(Stored data entries)
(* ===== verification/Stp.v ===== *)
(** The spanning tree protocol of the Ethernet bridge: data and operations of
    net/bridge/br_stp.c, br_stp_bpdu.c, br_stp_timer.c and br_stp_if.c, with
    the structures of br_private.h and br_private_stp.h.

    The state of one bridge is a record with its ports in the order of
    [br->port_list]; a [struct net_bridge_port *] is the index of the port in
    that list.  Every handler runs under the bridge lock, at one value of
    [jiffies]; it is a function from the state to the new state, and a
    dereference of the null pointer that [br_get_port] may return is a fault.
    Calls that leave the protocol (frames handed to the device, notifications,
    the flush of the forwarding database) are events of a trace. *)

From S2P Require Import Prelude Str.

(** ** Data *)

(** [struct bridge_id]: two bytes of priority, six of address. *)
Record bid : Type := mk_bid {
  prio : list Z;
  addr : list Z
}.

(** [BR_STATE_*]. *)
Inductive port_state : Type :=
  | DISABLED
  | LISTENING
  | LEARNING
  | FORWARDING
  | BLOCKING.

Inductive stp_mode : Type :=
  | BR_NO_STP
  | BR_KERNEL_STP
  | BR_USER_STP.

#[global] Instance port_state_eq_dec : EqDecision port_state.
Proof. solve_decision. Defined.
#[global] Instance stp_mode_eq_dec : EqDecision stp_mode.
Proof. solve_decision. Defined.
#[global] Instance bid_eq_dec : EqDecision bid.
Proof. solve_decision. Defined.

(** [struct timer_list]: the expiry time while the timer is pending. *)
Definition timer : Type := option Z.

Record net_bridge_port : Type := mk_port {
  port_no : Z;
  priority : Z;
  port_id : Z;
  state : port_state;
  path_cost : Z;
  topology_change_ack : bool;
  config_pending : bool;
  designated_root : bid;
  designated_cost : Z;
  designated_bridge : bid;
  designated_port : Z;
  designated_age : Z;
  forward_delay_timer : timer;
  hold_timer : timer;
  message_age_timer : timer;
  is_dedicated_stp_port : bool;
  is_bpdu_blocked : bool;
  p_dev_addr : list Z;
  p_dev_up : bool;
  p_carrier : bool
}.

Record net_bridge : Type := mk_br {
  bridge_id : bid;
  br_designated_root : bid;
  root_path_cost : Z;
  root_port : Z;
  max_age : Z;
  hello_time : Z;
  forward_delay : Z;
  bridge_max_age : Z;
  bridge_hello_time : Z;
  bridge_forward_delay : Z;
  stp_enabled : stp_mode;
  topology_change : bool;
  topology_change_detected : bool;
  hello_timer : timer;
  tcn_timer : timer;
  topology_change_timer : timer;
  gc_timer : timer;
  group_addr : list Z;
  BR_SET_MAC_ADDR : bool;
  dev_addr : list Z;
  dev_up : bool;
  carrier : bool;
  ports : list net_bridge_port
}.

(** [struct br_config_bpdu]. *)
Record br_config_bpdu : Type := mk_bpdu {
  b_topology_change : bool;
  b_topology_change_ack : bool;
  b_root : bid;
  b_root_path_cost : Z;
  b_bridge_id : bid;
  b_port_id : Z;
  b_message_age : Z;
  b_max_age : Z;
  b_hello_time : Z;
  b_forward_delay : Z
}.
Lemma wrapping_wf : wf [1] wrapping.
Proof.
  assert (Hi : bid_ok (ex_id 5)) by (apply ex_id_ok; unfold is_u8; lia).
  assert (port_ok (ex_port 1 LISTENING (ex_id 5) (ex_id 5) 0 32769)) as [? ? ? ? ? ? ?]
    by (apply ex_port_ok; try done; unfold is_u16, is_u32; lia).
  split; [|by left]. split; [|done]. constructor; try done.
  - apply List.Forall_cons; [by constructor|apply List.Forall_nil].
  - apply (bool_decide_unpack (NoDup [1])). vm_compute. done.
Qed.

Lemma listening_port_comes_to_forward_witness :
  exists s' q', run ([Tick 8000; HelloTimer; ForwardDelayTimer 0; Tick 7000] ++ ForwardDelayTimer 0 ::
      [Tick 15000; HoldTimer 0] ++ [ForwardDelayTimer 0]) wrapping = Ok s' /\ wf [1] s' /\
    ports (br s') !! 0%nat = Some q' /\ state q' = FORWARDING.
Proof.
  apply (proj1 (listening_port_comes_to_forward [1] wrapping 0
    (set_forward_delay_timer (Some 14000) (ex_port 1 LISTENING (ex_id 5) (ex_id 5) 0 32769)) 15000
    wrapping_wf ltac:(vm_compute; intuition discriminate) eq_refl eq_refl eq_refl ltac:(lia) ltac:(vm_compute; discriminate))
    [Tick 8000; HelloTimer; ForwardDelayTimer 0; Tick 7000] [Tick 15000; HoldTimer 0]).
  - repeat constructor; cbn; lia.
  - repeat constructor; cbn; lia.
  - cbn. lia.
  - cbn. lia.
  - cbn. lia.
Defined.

## REQUIRED WORK
Return a word-for-word copy of the lines above from the one holding "state : port_state;" through the one holding "split; [|by left].", with both of them included and nothing besides.

## ANSWER TO THIS TASK
  state : port_state;
  path_cost : Z;
  topology_change_ack : bool;
  config_pending : bool;
  designated_root : bid;
  designated_cost : Z;
  designated_bridge : bid;
  designated_port : Z;
  designated_age : Z;
  forward_delay_timer : timer;
  hold_timer : timer;
  message_age_timer : timer;
  is_dedicated_stp_port : bool;
  is_bpdu_blocked : bool;
  p_dev_addr : list Z;
  p_dev_up : bool;
  p_carrier : bool
}.

Record net_bridge : Type := mk_br {
  bridge_id : bid;
  br_designated_root : bid;
  root_path_cost : Z;
  root_port : Z;
  max_age : Z;
  hello_time : Z;
  forward_delay : Z;
  bridge_max_age : Z;
  bridge_hello_time : Z;
  bridge_forward_delay : Z;
  stp_enabled : stp_mode;
  topology_change : bool;
  topology_change_detected : bool;
  hello_timer : timer;
  tcn_timer : timer;
  topology_change_timer : timer;
  gc_timer : timer;
  group_addr : list Z;
  BR_SET_MAC_ADDR : bool;
  dev_addr : list Z;
  dev_up : bool;
  carrier : bool;
  ports : list net_bridge_port
}.

(** [struct br_config_bpdu]. *)
Record br_config_bpdu : Type := mk_bpdu {
  b_topology_change : bool;
  b_topology_change_ack : bool;
  b_root : bid;
  b_root_path_cost : Z;
  b_bridge_id : bid;
  b_port_id : Z;
  b_message_age : Z;
  b_max_age : Z;
  b_hello_time : Z;
  b_forward_delay : Z
}.
Lemma wrapping_wf : wf [1] wrapping.
Proof.
  assert (Hi : bid_ok (ex_id 5)) by (apply ex_id_ok; unfold is_u8; lia).
  assert (port_ok (ex_port 1 LISTENING (ex_id 5) (ex_id 5) 0 32769)) as [? ? ? ? ? ? ?]
    by (apply ex_port_ok; try done; unfold is_u16, is_u32; lia).
  split; [|by left]. split; [|done]. constructor; try done.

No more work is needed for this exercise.